> **What you should do**
If a line of the data below holds the string "fuel", copy it.

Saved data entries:
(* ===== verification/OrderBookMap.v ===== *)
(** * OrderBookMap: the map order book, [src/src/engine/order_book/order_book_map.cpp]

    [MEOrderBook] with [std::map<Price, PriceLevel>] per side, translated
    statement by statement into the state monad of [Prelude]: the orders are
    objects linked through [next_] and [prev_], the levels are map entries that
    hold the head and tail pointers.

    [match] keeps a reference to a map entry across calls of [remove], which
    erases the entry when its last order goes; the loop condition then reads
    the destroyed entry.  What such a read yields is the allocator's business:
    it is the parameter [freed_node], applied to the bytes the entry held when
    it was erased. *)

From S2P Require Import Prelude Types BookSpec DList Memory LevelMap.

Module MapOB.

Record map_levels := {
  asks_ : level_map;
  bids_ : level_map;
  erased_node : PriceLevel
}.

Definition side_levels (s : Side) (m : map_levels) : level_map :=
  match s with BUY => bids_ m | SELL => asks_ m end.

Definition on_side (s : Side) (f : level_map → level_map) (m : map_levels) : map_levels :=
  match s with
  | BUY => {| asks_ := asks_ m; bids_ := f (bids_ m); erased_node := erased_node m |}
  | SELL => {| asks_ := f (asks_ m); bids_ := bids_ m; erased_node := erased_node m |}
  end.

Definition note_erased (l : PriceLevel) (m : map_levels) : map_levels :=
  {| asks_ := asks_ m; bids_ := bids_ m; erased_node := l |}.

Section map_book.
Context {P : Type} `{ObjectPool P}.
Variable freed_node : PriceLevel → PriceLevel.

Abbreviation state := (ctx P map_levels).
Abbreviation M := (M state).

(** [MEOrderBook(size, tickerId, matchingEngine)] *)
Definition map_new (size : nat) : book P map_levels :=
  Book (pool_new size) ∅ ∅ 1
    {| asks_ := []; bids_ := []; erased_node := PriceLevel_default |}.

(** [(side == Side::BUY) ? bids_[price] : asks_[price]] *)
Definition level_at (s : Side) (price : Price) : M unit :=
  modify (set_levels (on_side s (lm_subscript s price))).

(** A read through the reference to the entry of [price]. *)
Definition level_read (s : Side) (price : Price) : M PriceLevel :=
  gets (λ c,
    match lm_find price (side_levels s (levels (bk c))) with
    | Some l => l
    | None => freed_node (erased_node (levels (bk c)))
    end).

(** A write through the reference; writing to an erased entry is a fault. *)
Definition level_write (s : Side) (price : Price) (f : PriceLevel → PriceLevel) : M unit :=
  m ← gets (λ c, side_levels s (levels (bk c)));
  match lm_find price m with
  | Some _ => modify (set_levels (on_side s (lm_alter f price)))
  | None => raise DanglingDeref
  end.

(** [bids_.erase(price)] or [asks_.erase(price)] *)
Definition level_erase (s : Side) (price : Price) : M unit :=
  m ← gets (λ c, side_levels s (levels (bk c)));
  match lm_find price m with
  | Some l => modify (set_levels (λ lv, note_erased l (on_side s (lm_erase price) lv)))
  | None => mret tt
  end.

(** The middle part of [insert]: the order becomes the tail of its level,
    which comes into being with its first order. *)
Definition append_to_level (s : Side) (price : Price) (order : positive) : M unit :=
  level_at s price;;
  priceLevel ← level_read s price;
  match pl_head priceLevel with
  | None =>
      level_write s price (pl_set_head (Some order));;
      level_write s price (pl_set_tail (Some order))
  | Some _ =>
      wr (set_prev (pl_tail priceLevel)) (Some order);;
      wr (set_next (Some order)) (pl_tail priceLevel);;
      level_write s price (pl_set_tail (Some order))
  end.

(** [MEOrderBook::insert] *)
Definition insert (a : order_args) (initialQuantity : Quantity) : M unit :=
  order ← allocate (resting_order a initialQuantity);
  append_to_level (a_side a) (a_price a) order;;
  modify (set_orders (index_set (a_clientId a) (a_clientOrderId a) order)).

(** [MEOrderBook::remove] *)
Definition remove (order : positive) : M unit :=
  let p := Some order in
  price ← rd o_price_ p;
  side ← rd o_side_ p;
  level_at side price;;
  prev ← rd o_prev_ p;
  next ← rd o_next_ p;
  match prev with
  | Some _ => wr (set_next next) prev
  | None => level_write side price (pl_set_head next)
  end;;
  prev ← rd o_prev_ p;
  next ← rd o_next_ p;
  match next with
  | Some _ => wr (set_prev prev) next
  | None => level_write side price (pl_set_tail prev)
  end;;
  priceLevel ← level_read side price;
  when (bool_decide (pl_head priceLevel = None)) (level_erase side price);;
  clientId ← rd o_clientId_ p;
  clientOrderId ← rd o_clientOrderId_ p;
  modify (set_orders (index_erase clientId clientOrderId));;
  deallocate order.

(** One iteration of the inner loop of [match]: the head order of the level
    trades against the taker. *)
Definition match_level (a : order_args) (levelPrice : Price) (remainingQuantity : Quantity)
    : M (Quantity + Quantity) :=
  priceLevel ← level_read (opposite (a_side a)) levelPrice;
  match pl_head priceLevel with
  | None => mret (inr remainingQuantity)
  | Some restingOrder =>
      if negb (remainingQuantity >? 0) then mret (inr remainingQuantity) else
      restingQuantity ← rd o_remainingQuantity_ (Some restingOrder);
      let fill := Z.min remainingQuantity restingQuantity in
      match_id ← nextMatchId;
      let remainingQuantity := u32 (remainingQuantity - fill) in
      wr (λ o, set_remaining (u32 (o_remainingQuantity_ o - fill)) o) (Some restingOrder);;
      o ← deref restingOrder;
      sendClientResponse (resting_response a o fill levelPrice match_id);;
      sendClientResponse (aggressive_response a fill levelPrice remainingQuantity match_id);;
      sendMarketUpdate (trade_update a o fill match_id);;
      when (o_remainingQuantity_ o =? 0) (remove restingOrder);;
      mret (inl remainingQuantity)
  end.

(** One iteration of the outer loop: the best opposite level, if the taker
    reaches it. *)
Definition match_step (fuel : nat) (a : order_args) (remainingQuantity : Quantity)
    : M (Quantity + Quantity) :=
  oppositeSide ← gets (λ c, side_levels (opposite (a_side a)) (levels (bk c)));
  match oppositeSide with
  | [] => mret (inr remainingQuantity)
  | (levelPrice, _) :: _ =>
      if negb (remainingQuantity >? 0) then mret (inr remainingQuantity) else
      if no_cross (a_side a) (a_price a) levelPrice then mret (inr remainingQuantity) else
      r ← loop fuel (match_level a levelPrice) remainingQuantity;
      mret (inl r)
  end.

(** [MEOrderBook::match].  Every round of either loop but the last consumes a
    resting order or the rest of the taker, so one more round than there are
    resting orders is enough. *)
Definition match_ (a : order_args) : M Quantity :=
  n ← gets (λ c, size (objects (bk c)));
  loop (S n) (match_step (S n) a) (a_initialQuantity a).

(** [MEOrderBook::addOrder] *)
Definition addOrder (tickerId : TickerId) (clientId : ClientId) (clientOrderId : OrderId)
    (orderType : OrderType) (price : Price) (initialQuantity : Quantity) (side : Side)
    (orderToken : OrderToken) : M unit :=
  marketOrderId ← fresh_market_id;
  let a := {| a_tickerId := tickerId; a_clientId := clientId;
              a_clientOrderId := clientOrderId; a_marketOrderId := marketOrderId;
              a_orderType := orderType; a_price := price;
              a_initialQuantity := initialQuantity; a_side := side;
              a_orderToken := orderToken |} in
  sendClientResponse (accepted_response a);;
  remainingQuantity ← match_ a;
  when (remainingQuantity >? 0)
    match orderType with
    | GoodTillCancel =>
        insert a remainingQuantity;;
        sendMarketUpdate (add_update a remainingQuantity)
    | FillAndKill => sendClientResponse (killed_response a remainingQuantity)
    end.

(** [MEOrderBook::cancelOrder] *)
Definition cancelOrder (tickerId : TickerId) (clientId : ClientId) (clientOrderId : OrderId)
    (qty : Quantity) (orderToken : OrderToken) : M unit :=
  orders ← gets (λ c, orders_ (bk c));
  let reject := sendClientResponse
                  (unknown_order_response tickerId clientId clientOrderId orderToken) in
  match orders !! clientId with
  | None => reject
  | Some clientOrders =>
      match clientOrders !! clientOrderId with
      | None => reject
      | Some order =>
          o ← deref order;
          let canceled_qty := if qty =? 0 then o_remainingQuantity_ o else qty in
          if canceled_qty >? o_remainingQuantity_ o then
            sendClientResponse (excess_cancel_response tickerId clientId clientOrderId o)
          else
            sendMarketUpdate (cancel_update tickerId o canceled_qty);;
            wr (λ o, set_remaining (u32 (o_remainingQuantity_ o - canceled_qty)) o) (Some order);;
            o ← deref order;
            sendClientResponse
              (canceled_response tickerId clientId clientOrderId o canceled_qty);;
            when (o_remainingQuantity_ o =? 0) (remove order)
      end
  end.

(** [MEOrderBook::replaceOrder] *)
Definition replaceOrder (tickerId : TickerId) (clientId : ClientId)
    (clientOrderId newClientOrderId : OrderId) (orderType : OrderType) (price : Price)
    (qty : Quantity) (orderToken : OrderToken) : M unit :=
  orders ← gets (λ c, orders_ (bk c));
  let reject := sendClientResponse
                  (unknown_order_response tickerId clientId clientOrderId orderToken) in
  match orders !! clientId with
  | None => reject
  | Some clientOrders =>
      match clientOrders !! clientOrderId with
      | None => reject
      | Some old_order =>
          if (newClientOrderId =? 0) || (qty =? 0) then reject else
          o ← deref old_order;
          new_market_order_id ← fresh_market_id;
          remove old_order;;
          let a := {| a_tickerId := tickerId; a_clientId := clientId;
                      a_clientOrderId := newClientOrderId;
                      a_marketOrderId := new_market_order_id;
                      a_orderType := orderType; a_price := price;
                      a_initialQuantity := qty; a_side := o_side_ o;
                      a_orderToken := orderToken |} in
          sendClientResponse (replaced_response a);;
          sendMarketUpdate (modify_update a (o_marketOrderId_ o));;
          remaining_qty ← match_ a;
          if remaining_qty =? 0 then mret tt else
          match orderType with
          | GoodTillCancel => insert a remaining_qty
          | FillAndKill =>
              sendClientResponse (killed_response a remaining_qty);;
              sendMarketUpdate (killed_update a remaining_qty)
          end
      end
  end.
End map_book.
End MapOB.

==

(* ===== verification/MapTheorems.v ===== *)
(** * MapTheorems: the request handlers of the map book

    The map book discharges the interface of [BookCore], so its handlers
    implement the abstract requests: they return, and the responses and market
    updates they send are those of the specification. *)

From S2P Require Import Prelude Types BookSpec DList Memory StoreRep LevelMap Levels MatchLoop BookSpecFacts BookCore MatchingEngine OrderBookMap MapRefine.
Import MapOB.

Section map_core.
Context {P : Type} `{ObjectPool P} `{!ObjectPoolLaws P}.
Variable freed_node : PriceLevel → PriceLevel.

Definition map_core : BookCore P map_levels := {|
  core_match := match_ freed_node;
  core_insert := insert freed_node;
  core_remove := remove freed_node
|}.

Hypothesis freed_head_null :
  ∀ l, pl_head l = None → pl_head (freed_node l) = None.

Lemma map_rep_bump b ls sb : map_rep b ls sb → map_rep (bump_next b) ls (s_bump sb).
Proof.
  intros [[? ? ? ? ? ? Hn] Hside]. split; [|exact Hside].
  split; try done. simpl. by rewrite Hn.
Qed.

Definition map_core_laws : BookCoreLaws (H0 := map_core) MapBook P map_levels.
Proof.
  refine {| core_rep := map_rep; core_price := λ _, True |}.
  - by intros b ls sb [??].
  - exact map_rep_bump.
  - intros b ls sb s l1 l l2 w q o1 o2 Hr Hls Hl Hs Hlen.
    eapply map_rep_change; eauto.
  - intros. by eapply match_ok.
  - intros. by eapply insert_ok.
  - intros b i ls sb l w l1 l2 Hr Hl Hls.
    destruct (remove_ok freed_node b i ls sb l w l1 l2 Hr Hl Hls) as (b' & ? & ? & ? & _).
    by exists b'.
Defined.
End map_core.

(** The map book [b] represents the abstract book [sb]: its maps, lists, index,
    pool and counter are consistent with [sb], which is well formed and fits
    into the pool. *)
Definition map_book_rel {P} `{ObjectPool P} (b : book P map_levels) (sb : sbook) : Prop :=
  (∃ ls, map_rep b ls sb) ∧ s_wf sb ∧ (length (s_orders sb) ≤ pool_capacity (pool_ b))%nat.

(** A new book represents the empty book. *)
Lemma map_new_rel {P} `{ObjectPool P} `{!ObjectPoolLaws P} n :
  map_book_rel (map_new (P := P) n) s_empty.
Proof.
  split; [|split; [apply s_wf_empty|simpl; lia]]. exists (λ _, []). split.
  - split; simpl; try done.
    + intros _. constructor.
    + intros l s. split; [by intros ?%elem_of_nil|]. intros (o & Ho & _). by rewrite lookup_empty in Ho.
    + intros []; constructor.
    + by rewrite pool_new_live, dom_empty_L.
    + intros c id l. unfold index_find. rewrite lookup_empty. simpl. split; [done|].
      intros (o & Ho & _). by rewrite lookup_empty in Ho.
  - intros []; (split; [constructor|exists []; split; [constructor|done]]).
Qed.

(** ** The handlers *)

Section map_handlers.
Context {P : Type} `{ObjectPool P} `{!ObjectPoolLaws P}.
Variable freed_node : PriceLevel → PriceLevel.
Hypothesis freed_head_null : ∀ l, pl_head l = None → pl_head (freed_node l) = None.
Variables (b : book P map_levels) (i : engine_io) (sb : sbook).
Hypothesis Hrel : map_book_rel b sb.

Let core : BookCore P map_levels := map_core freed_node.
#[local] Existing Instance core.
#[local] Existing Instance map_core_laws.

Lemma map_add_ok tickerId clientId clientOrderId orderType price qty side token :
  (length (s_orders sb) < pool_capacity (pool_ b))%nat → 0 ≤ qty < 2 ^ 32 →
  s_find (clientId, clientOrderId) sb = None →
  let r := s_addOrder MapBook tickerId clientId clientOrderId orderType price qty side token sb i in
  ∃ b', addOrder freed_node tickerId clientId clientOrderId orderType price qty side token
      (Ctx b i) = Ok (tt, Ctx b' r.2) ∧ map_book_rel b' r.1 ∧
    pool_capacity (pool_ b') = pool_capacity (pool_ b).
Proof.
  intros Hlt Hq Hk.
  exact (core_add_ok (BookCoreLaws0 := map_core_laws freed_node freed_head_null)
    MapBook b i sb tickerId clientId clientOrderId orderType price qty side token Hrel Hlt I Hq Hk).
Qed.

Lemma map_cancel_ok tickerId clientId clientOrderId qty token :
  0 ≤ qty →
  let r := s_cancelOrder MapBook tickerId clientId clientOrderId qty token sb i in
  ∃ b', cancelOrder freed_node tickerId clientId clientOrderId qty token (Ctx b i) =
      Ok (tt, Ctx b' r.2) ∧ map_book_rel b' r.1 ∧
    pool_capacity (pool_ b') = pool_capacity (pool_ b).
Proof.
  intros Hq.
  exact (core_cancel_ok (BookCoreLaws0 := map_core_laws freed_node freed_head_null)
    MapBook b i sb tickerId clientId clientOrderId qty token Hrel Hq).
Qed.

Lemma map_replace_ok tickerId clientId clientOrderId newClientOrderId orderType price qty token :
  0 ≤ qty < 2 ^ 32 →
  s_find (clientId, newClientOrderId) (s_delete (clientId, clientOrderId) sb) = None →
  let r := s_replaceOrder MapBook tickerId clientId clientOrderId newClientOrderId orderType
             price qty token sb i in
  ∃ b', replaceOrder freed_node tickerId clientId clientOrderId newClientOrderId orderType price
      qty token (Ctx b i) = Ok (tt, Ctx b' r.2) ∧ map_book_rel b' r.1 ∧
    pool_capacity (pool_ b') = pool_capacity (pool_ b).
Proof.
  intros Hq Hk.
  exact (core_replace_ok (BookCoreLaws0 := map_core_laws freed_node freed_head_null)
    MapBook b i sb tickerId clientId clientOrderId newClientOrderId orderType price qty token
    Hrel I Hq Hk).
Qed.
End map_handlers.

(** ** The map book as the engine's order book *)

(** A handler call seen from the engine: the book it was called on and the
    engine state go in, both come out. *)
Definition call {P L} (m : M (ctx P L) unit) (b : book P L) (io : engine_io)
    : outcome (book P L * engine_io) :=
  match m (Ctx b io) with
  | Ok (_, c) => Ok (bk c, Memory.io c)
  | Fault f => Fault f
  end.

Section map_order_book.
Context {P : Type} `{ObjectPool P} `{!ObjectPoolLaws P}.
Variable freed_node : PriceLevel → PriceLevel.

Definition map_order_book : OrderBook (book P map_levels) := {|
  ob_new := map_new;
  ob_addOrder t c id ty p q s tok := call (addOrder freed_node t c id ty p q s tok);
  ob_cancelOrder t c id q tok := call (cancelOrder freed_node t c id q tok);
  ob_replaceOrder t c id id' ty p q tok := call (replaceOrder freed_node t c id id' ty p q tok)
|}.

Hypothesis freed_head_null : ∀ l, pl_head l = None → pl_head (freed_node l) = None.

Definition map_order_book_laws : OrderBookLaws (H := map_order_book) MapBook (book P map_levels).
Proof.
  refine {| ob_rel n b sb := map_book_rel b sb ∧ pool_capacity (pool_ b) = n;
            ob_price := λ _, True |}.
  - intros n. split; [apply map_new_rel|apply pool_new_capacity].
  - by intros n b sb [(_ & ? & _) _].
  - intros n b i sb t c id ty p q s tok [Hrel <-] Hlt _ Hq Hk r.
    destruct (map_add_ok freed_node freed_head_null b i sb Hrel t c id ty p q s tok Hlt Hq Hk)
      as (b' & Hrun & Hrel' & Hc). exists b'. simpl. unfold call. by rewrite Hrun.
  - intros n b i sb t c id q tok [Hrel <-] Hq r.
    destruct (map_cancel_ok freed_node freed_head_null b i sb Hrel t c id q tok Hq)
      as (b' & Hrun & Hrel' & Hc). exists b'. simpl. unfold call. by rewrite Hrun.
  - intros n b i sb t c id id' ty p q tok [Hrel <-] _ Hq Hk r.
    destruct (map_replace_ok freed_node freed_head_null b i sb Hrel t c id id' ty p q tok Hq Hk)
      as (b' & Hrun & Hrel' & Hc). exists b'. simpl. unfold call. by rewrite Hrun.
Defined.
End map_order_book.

> **Response to this task**
Definition match_step (fuel : nat) (a : order_args) (remainingQuantity : Quantity)
      r ← loop fuel (match_level a levelPrice) remainingQuantity;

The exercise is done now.